The government must prove the driver running the light is the one who is getting the ticket – not just the registered owner of the vehicle.
In this case, I’ve learned the 25-year-old man is not the registered owner of the pickup truck, according to sources. The vehicle belonged to a relative.
But police believe he is the one who brought it to the shop for repairs, according to the sources.
So, the case police brought to Gardner’s office included some circumstantial evidence – which her office typically does not favor.
However, I just covered a case in which one of her prosecutors, former municipal Judge Marvin Teer, got a first-degree murder conviction in a case that garnered national attention – the killing of retired St. Louis Police Capt. David Dorn. He was gunned down while trying to protect a friend’s pawn shop from looters during protests that followed the George Floyd’s killing in 2018.
And it was Teer’s first trial in over 20 years.
There was no forensic evidence connecting the killer to the scene. No murder weapon ever found. And only the word of two people who identified the suspect in surveillance images – but never actually saw him shoot Dorn.
Sources assure me investigators aren’t giving up on the Ted Drewes case, even though they don’t have surveillance footage showing their suspect striking the victim.

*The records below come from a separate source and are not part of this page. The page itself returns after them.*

(** C8.  Starting from a device without planes, after any sequence of
    successful [liftoff_rpi_plane_create] calls that leaves exactly one
    primary plane in the list, that plane is the head of the list and
    the planes behind it come in descending order of zpos. *)
Theorem plane_create_order (drm : drm_boundary) (h0 h : heap)
    (calls : list (Z * bool * bool)) :
  dev_planes (device h0) = [] →
  plane_create_seq drm h0 calls = Some h →
  length (filter (λ p, plane_is_primary (get_plane h p))
            (dev_planes (device h))) = 1%nat →
  ∃ primary rest,
    dev_planes (device h) = primary :: rest ∧
    plane_is_primary (get_plane h primary) ∧
    Forall (λ p, ¬ plane_is_primary (get_plane h p)) rest ∧
    StronglySorted
      (λ a b, zpos (get_plane h a) >= zpos (get_plane h b)) rest.
Proof.
  intros Hempty Hseq Hone.
  assert (planes_ordered (get_plane h <$> dev_planes (device h)))
    as (prims & others & Hsplit & Hprims & Hothers & Hsorted).
  { eapply plane_create_seq_ordered; [| |exact Hseq].
    - rewrite Hempty. intros q Hq. by apply elem_of_nil in Hq.
    - rewrite Hempty. exists [], []. split_and!; by constructor. }
  apply fmap_app_inv in Hsplit as (lp & lo & -> & -> & Hl).
  rewrite Hl in *. rewrite filter_app, length_app in Hone.
  assert (Hothers' : Forall (λ p, ¬ plane_is_primary (get_plane h p)) lo).
  { apply Forall_forall. intros y Hy. rewrite Forall_forall in Hothers.
    apply Hothers. apply list_elem_of_fmap. by exists y. }
  assert (Hprims' : Forall (λ p, plane_is_primary (get_plane h p)) lp).
  { apply Forall_forall. intros y Hy. rewrite Forall_forall in Hprims.
    apply Hprims. apply list_elem_of_fmap. by exists y. }
  assert (filter (λ p, plane_is_primary (get_plane h p)) lo = []) as Hlo.
  { clear -Hothers'. induction Hothers' as [|x l Hx _ IH]; [done|].
    by rewrite filter_cons_False. }
  assert (filter (λ p, plane_is_primary (get_plane h p)) lp = lp) as Hlp.
  { clear -Hprims'. induction Hprims' as [|x l Hx _ IH]; [done|].
    rewrite filter_cons_True by done. by rewrite IH. }
  rewrite Hlo, Hlp in Hone. simpl in Hone.
  destruct lp as [|primary [|? ?]]; simpl in Hone; try lia.
  exists primary, lo. split_and!.
  - done.
  - by apply Forall_cons in Hprims' as [? _].
  - done.
  - by apply StronglySorted_fmap_inv in Hsorted.
Qed.

Lemma plane_create_order_witness :
  ∃ h,
    plane_create_seq ex_drm ex_heap_empty ex_calls = Some h ∧
    plane_id ∘ get_plane h <$> dev_planes (device h) = [30; 32; 31] ∧
    ∃ primary rest,
      dev_planes (device h) = primary :: rest ∧
      plane_is_primary (get_plane h primary) ∧
      Forall (λ p, ¬ plane_is_primary (get_plane h p)) rest ∧
      StronglySorted
        (λ a b, zpos (get_plane h a) >= zpos (get_plane h b)) rest.
Proof.
  destruct (plane_create_seq ex_drm ex_heap_empty ex_calls) as [h|] eqn:E;
    [|by vm_compute in E].
  exists h. split; [done|].
  assert (plane_id ∘ get_plane h <$> dev_planes (device h) = [30; 32; 31])
    as Hids.
  { assert ((λ h, plane_id ∘ get_plane h <$> dev_planes (device h))
              <$> plane_create_seq ex_drm ex_heap_empty ex_calls
            = Some [30; 32; 31]) as Hc by by vm_compute.
    rewrite E in Hc. by injection Hc. }
  split; [exact Hids|].
  apply (plane_create_order ex_drm ex_heap_empty h ex_calls); [done|exact E|].
  assert ((λ h, length (filter (λ p, plane_is_primary (get_plane h p))
                          (dev_planes (device h))))
            <$> plane_create_seq ex_drm ex_heap_empty ex_calls
          = Some 1%nat) as Hc by by vm_compute.
  rewrite E in Hc. by injection Hc.
Defined.

Lemma composition_layer_set_frame_witness :
  layer_output (get_layer ex_heap_alpha 0%nat) = 0%nat ∧
  comp_layer (get_output ex_heap_alpha 0%nat) ≠ Some 0%nat ∧
  comp_layer
    (get_output
       (liftoff_rpi_output_composition_layer_set ex_heap_alpha 0%nat 0%nat)
       0%nat) = Some 0%nat ∧
  layers_changed
    (get_output
       (liftoff_rpi_output_composition_layer_set ex_heap_alpha 0%nat 0%nat)
       0%nat) = true.
Proof.
  assert (H1 : layer_output (get_layer ex_heap_alpha 0%nat) = 0%nat)
    by by vm_compute.
  assert (H2 : comp_layer (get_output ex_heap_alpha 0%nat) ≠ Some 0%nat)
    by by vm_compute.
  split; [exact H1|]. split; [exact H2|].
  exact (proj2 (proj2 (composition_layer_set_frame ex_heap_alpha 0%nat 0%nat))
           H1 H2).
Defined.

Lemma layer_property_set_changed_witness :
  layer_property_get ex_layer_alpha LIFTOFF_RPI_PROP_CRTC_ID = None ∧
  layer_property_get ex_layer_alpha LIFTOFF_RPI_PROP_ALPHA
    = Some (1%nat, ex_prop LIFTOFF_RPI_PROP_ALPHA 36864 32768) ∧
  layer_property_get
    (snd (liftoff_rpi_layer_property_set ex_layer_alpha
            LIFTOFF_RPI_PROP_ALPHA 100 true)) LIFTOFF_RPI_PROP_ALPHA
    = Some (1%nat, ex_prop LIFTOFF_RPI_PROP_ALPHA 100 32768) ∧
  changed
    (snd (liftoff_rpi_layer_property_set ex_layer_alpha
            LIFTOFF_RPI_PROP_ALPHA 100 true)) = false.
Proof.
  assert (H1 : layer_property_get ex_layer_alpha LIFTOFF_RPI_PROP_CRTC_ID
               = None) by by vm_compute.
  assert (H2 : layer_property_get ex_layer_alpha LIFTOFF_RPI_PROP_ALPHA
               = Some (1%nat, ex_prop LIFTOFF_RPI_PROP_ALPHA 36864 32768))
    by by vm_compute.
  split; [exact H1|]. split; [exact H2|].
  destruct (proj1 (layer_property_set_changed ex_layer_alpha
                     LIFTOFF_RPI_PROP_ALPHA 100 true H1) _ _ H2)
    as (_ & Hget & _ & Hch & _).
  split; [exact Hget|exact Hch].
Defined.

(** ** plane.c: staging a layer on a plane *)

(** The checks of [plane_prop_set], which [plane_apply] goes through for
    [CRTC_ID] and for the properties of a disabled plane: an immutable
    property or a value that fails the check of the property's kind is
    refused and the request is left as it was. *)
Lemma plane_prop_set_checks drm plane rq index v i prop :
  plane_property_get plane index = Some (i, prop) →
  dprop_immutable (dprop prop) = true ∨ plane_prop_check (dprop prop) v ≠ 0 →
  ∃ ret, plane_prop_set drm plane rq index v = (ret, rq) ∧ ret ≠ 0.
Proof.
  intros Hget Hbad. unfold plane_prop_set. rewrite Hget.
  destruct (dprop_immutable (dprop prop)).
  { exists (- EINVAL). by split. }
  destruct Hbad as [?|Hbad]; [done|].
  exists (plane_prop_check (dprop prop) v).
  by rewrite (proj2 (Z.eqb_neq _ _) Hbad).
Qed.

(** C2 does not hold of the loop of [plane_apply] over the layer's
    properties.  The plane's [alpha] is immutable and ranges over 0 to
    0xFFFF; [plane_prop_set] refuses the value 70000 for it; and
    [plane_apply] stages it all the same and returns 0, because the loop
    calls [plane_property_set], which adds to the request without any
    check. *)
Theorem plane_apply_skips_validation :
  (∃ i pprop,
     plane_property_get ex_plane_overlay LIFTOFF_RPI_PROP_ALPHA
       = Some (i, pprop) ∧
     dprop_immutable (dprop pprop) = true ∧
     plane_prop_check (dprop pprop) 70000 = - EINVAL) ∧
  plane_prop_set ex_drm ex_plane_overlay [] LIFTOFF_RPI_PROP_ALPHA 70000
    = (- EINVAL, []) ∧
  plane_apply_with ex_drm ex_plane_overlay (Some ex_layer_alpha_out_of_range)
    40 []
    = (0, [ex_item 31 3 40; ex_item 31 4 5; ex_item 31 5 70000]).
Proof.
  split; [|split; by vm_compute].
  eexists _, _. split; [by vm_compute|]. split; by vm_compute.
Qed.

(** ** alloc.c: the steps of the search and the validity of an assignment *)

Lemma assignment_places_snoc S c a :
  assignment_places (S ++ [a]) c ↔
  assignment_places S c ∨ (is_Some a ∧ a = c).
Proof.
  unfold assignment_places. split.
  - intros (l & -> & Hin). apply elem_of_app in Hin as [Hin|Hin].
    + left. by exists l.
    + right. apply list_elem_of_singleton in Hin as <-. by split.
  - intros [(l & -> & Hin)|[[l ->] <-]]; exists l; split; try done;
      apply elem_of_app; [by left|right]. by apply list_elem_of_singleton.
Qed.

Lemma assignment_score_snoc S c a :
  assignment_score (S ++ [a]) c =
  assignment_score S c + (if decide (is_Some a ∧ a ≠ c) then 1 else 0).
Proof.
  unfold assignment_score. rewrite filter_app, length_app.
  rewrite Nat2Z.inj_add. f_equal.
  destruct (decide (is_Some a ∧ a ≠ c)).
  - by rewrite filter_cons_True.
  - by rewrite filter_cons_False.
Qed.

(** On every step the search reaches, [composited] says whether the
    assignment places the composition layer, and [score] is the score
    of the assignment. *)
Lemma search_reaches_consistent h output step S :
  output_layers_belong h output →
  search_reaches h output step S →
  length S = pindex step ∧
  (composited step = true ↔
   assignment_places S (comp_layer (get_output h output))) ∧
  score step = assignment_score S (comp_layer (get_output h output)).
Proof.
  intros Hbelong Hreach.
  induction Hreach as [|step pre plane Hreach (Hlen & Hcomp & Hscore) Hplane
                      |step pre plane layer Hreach (Hlen & Hcomp & Hscore)
                         Hplane Hin Hvis Hcompat].
  - split_and!; [done| |done]. split; [done|].
    intros (l & _ & Hin). by apply elem_of_nil in Hin.
  - simpl. rewrite length_app, assignment_places_snoc, assignment_score_snoc.
    simpl. split_and!; [lia| |].
    + rewrite Hcomp. split; [by left|].
      intros [?|[[? ?] _]]; done.
    + lia.
  - simpl. rewrite length_app, assignment_places_snoc, assignment_score_snoc.
    simpl. unfold layer_is_comp_layer. rewrite (Hbelong _ Hin).
    split_and!; [lia| |].
    + case_bool_decide as Hc.
      * split; [|done]. intros _. right. by split.
      * rewrite Hcomp. split; [by left|]. intros [?|[_ ?]]; done.
    + case_bool_decide as Hc; simpl.
      * rewrite decide_False by (intros [_ ?]; done). lia.
      * rewrite decide_True by (split; [done|congruence]). lia.
Qed.

(** The counter of [non_comp_layers_len] is the number of visible
    layers of the output other than its composition layer. *)
Lemma non_comp_layers_len_get_count h output :
  non_comp_layers_len_get h output = visible_non_comp_layers h output.
Proof.
  unfold non_comp_layers_len_get, visible_non_comp_layers.
  generalize (comp_layer (get_output h output)). intros c.
  assert (∀ ls n,
    fold_left
      (λ n layer,
         if layer_visible_get (get_layer h layer)
            && negb (bool_decide (c = Some layer))
         then S n else n) ls n
    = (n + length
             (filter
                (λ layer,
                   layer_visible_get (get_layer h layer) = true ∧
                   Some layer ≠ c) ls))%nat) as Hloop.
  { induction ls as [|l ls IH]; intros n; simpl; [lia|].
    rewrite IH, filter_cons.
    destruct (decide (layer_visible_get (get_layer h l) = true ∧ Some l ≠ c))
      as [[Hv Hc]|Hn].
    - rewrite Hv, bool_decide_eq_false_2 by congruence. simpl. lia.
    - destruct (layer_visible_get (get_layer h l)); [|done].
      rewrite bool_decide_eq_true_2; [done|].
      destruct (decide (c = Some l)) as [|Hne]; [done|].
      exfalso. apply Hn. split; [done|congruence]. }
  by rewrite Hloop.
Qed.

Prosecutors could have issued the charges based on the early evidence police have gathered so far in the investigation – and only continued to build the case as more came in.
That additional evidence could include swabbing the truck for any forensic evidence.
Searching cellphones, credit card receipts and everything else that comes along with backtracking a suspect’s steps before a tragedy.
A spokeswoman for Gardner’s office said prosecutors do not comment on pending cases, so it’s unclear why they asked police for more follow-up.
And when police go back to prosecutors, they won’t want it to be TUA’d again.